* [Records for this exercise]:
************

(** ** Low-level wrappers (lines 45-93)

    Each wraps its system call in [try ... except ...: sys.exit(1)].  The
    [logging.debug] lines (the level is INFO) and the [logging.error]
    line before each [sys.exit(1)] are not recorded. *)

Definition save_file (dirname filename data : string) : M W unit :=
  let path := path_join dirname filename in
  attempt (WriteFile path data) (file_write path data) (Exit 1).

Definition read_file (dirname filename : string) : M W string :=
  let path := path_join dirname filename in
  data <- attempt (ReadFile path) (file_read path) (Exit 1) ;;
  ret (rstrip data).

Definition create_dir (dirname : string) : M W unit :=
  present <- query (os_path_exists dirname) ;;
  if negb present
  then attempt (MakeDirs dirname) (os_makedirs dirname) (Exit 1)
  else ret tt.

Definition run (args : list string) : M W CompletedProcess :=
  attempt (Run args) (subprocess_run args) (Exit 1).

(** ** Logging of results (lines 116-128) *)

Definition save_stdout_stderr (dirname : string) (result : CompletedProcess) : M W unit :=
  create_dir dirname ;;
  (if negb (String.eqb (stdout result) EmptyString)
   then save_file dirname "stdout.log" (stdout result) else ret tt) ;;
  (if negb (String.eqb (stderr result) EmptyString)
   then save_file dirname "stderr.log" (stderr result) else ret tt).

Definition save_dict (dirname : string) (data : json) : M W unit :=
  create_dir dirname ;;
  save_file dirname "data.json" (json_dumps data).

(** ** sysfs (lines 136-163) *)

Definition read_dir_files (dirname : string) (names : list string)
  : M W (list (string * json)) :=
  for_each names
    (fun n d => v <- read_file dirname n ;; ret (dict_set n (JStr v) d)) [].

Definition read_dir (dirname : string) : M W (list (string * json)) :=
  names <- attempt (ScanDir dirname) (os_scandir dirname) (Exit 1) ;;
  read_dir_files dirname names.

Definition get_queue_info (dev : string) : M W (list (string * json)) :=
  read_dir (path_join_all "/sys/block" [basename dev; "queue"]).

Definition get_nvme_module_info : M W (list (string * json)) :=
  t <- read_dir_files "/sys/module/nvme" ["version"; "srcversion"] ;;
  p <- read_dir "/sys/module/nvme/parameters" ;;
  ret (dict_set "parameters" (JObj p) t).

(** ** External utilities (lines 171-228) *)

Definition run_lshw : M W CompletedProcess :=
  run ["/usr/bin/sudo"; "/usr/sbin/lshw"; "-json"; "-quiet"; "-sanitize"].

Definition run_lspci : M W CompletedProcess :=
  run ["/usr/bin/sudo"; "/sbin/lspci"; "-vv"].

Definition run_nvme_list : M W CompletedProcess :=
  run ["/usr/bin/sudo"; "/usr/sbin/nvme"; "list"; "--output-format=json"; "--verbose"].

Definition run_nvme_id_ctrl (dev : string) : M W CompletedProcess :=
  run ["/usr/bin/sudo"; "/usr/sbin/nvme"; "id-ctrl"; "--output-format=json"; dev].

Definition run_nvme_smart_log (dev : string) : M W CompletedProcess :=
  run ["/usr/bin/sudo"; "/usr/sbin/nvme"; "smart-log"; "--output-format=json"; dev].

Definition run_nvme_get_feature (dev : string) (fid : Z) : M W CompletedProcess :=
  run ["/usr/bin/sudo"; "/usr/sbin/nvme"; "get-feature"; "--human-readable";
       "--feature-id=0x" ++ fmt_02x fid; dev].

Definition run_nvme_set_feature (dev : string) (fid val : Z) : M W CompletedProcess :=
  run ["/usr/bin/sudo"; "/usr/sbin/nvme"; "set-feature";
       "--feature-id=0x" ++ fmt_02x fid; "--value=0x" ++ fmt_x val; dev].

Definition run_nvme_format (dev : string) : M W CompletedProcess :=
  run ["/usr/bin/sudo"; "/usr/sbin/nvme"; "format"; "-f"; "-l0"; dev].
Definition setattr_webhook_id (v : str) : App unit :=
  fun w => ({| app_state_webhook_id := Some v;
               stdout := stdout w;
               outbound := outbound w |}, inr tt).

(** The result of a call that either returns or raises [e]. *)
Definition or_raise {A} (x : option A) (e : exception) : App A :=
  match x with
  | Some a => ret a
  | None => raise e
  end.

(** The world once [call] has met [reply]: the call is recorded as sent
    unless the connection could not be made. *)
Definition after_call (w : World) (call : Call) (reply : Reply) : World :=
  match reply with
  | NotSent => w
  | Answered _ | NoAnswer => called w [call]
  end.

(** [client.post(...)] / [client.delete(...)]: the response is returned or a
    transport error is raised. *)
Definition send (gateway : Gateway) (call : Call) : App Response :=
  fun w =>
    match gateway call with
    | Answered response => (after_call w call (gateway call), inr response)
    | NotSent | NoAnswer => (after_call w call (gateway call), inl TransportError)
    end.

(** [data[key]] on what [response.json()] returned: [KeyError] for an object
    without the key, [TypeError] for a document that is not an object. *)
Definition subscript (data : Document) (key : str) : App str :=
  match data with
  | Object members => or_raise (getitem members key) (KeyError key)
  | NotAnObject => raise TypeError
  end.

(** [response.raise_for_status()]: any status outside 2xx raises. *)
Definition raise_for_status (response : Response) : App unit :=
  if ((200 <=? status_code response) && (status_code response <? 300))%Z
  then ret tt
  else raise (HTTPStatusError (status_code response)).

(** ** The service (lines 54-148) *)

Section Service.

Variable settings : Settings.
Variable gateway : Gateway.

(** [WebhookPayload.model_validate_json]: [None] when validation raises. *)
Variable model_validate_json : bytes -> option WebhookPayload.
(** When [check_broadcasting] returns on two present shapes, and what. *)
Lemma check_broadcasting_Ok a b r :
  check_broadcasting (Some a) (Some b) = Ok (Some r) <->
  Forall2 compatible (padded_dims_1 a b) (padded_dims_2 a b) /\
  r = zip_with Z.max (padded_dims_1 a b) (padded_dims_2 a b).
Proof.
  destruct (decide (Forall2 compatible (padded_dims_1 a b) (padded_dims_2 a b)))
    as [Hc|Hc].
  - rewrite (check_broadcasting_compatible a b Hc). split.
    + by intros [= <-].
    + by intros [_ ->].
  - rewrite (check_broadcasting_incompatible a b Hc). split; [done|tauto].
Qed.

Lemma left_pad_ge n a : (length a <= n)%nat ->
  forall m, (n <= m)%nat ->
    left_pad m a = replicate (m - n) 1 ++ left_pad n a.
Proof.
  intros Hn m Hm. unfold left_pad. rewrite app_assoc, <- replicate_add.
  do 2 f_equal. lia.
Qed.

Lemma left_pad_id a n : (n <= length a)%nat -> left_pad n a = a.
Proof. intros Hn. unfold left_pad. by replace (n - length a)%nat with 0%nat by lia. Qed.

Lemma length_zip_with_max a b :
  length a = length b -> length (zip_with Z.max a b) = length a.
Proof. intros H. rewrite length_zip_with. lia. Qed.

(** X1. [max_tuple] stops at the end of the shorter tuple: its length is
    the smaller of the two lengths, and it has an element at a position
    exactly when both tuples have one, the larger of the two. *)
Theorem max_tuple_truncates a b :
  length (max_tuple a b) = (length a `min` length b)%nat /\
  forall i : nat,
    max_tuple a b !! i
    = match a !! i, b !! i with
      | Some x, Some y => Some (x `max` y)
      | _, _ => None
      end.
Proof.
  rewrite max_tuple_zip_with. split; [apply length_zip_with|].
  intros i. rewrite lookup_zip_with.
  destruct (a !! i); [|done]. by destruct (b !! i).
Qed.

************

* [Work instruction]: An exact transcription of the entries is needed, complete to the final line.

* [Result of this task]:
(** ** Low-level wrappers (lines 45-93)

    Each wraps its system call in [try ... except ...: sys.exit(1)].  The
    [logging.debug] lines (the level is INFO) and the [logging.error]
    line before each [sys.exit(1)] are not recorded. *)

Definition save_file (dirname filename data : string) : M W unit :=
  let path := path_join dirname filename in
  attempt (WriteFile path data) (file_write path data) (Exit 1).

Definition read_file (dirname filename : string) : M W string :=
  let path := path_join dirname filename in
  data <- attempt (ReadFile path) (file_read path) (Exit 1) ;;
  ret (rstrip data).

Definition create_dir (dirname : string) : M W unit :=
  present <- query (os_path_exists dirname) ;;
  if negb present
  then attempt (MakeDirs dirname) (os_makedirs dirname) (Exit 1)
  else ret tt.

Definition run (args : list string) : M W CompletedProcess :=
  attempt (Run args) (subprocess_run args) (Exit 1).

(** ** Logging of results (lines 116-128) *)

Definition save_stdout_stderr (dirname : string) (result : CompletedProcess) : M W unit :=
  create_dir dirname ;;
  (if negb (String.eqb (stdout result) EmptyString)
   then save_file dirname "stdout.log" (stdout result) else ret tt) ;;
  (if negb (String.eqb (stderr result) EmptyString)
   then save_file dirname "stderr.log" (stderr result) else ret tt).

Definition save_dict (dirname : string) (data : json) : M W unit :=
  create_dir dirname ;;
  save_file dirname "data.json" (json_dumps data).

(** ** sysfs (lines 136-163) *)

Definition read_dir_files (dirname : string) (names : list string)
  : M W (list (string * json)) :=
  for_each names
    (fun n d => v <- read_file dirname n ;; ret (dict_set n (JStr v) d)) [].

Definition read_dir (dirname : string) : M W (list (string * json)) :=
  names <- attempt (ScanDir dirname) (os_scandir dirname) (Exit 1) ;;
  read_dir_files dirname names.

Definition get_queue_info (dev : string) : M W (list (string * json)) :=
  read_dir (path_join_all "/sys/block" [basename dev; "queue"]).

Definition get_nvme_module_info : M W (list (string * json)) :=
  t <- read_dir_files "/sys/module/nvme" ["version"; "srcversion"] ;;
  p <- read_dir "/sys/module/nvme/parameters" ;;
  ret (dict_set "parameters" (JObj p) t).

(** ** External utilities (lines 171-228) *)

Definition run_lshw : M W CompletedProcess :=
  run ["/usr/bin/sudo"; "/usr/sbin/lshw"; "-json"; "-quiet"; "-sanitize"].

Definition run_lspci : M W CompletedProcess :=
  run ["/usr/bin/sudo"; "/sbin/lspci"; "-vv"].

Definition run_nvme_list : M W CompletedProcess :=
  run ["/usr/bin/sudo"; "/usr/sbin/nvme"; "list"; "--output-format=json"; "--verbose"].

Definition run_nvme_id_ctrl (dev : string) : M W CompletedProcess :=
  run ["/usr/bin/sudo"; "/usr/sbin/nvme"; "id-ctrl"; "--output-format=json"; dev].

Definition run_nvme_smart_log (dev : string) : M W CompletedProcess :=
  run ["/usr/bin/sudo"; "/usr/sbin/nvme"; "smart-log"; "--output-format=json"; dev].

Definition run_nvme_get_feature (dev : string) (fid : Z) : M W CompletedProcess :=
  run ["/usr/bin/sudo"; "/usr/sbin/nvme"; "get-feature"; "--human-readable";
       "--feature-id=0x" ++ fmt_02x fid; dev].

Definition run_nvme_set_feature (dev : string) (fid val : Z) : M W CompletedProcess :=
  run ["/usr/bin/sudo"; "/usr/sbin/nvme"; "set-feature";
       "--feature-id=0x" ++ fmt_02x fid; "--value=0x" ++ fmt_x val; dev].

Definition run_nvme_format (dev : string) : M W CompletedProcess :=
  run ["/usr/bin/sudo"; "/usr/sbin/nvme"; "format"; "-f"; "-l0"; dev].
Definition setattr_webhook_id (v : str) : App unit :=
  fun w => ({| app_state_webhook_id := Some v;
               stdout := stdout w;
               outbound := outbound w |}, inr tt).

(** The result of a call that either returns or raises [e]. *)
Definition or_raise {A} (x : option A) (e : exception) : App A :=
  match x with
  | Some a => ret a
  | None => raise e
  end.

(** The world once [call] has met [reply]: the call is recorded as sent
    unless the connection could not be made. *)
Definition after_call (w : World) (call : Call) (reply : Reply) : World :=
  match reply with
  | NotSent => w
  | Answered _ | NoAnswer => called w [call]
  end.

(** [client.post(...)] / [client.delete(...)]: the response is returned or a
    transport error is raised. *)
Definition send (gateway : Gateway) (call : Call) : App Response :=
  fun w =>
    match gateway call with
    | Answered response => (after_call w call (gateway call), inr response)
    | NotSent | NoAnswer => (after_call w call (gateway call), inl TransportError)
    end.

(** [data[key]] on what [response.json()] returned: [KeyError] for an object
    without the key, [TypeError] for a document that is not an object. *)
Definition subscript (data : Document) (key : str) : App str :=
  match data with
  | Object members => or_raise (getitem members key) (KeyError key)
  | NotAnObject => raise TypeError
  end.

(** [response.raise_for_status()]: any status outside 2xx raises. *)
Definition raise_for_status (response : Response) : App unit :=
  if ((200 <=? status_code response) && (status_code response <? 300))%Z
  then ret tt
  else raise (HTTPStatusError (status_code response)).

(** ** The service (lines 54-148) *)

Section Service.

Variable settings : Settings.
Variable gateway : Gateway.

(** [WebhookPayload.model_validate_json]: [None] when validation raises. *)
Variable model_validate_json : bytes -> option WebhookPayload.
(** When [check_broadcasting] returns on two present shapes, and what. *)
Lemma check_broadcasting_Ok a b r :
  check_broadcasting (Some a) (Some b) = Ok (Some r) <->
  Forall2 compatible (padded_dims_1 a b) (padded_dims_2 a b) /\
  r = zip_with Z.max (padded_dims_1 a b) (padded_dims_2 a b).
Proof.
  destruct (decide (Forall2 compatible (padded_dims_1 a b) (padded_dims_2 a b)))
    as [Hc|Hc].
  - rewrite (check_broadcasting_compatible a b Hc). split.
    + by intros [= <-].
    + by intros [_ ->].
  - rewrite (check_broadcasting_incompatible a b Hc). split; [done|tauto].
Qed.

Lemma left_pad_ge n a : (length a <= n)%nat ->
  forall m, (n <= m)%nat ->
    left_pad m a = replicate (m - n) 1 ++ left_pad n a.
Proof.
  intros Hn m Hm. unfold left_pad. rewrite app_assoc, <- replicate_add.
  do 2 f_equal. lia.
Qed.

Lemma left_pad_id a n : (n <= length a)%nat -> left_pad n a = a.
Proof. intros Hn. unfold left_pad. by replace (n - length a)%nat with 0%nat by lia. Qed.

Lemma length_zip_with_max a b :
  length a = length b -> length (zip_with Z.max a b) = length a.
Proof. intros H. rewrite length_zip_with. lia. Qed.

(** X1. [max_tuple] stops at the end of the shorter tuple: its length is
    the smaller of the two lengths, and it has an element at a position
    exactly when both tuples have one, the larger of the two. *)
Theorem max_tuple_truncates a b :
  length (max_tuple a b) = (length a `min` length b)%nat /\
  forall i : nat,
    max_tuple a b !! i
    = match a !! i, b !! i with
      | Some x, Some y => Some (x `max` y)
      | _, _ => None
      end.
Proof.
  rewrite max_tuple_zip_with. split; [apply length_zip_with|].
  intros i. rewrite lookup_zip_with.
  destruct (a !! i); [|done]. by destruct (b !! i).
Qed.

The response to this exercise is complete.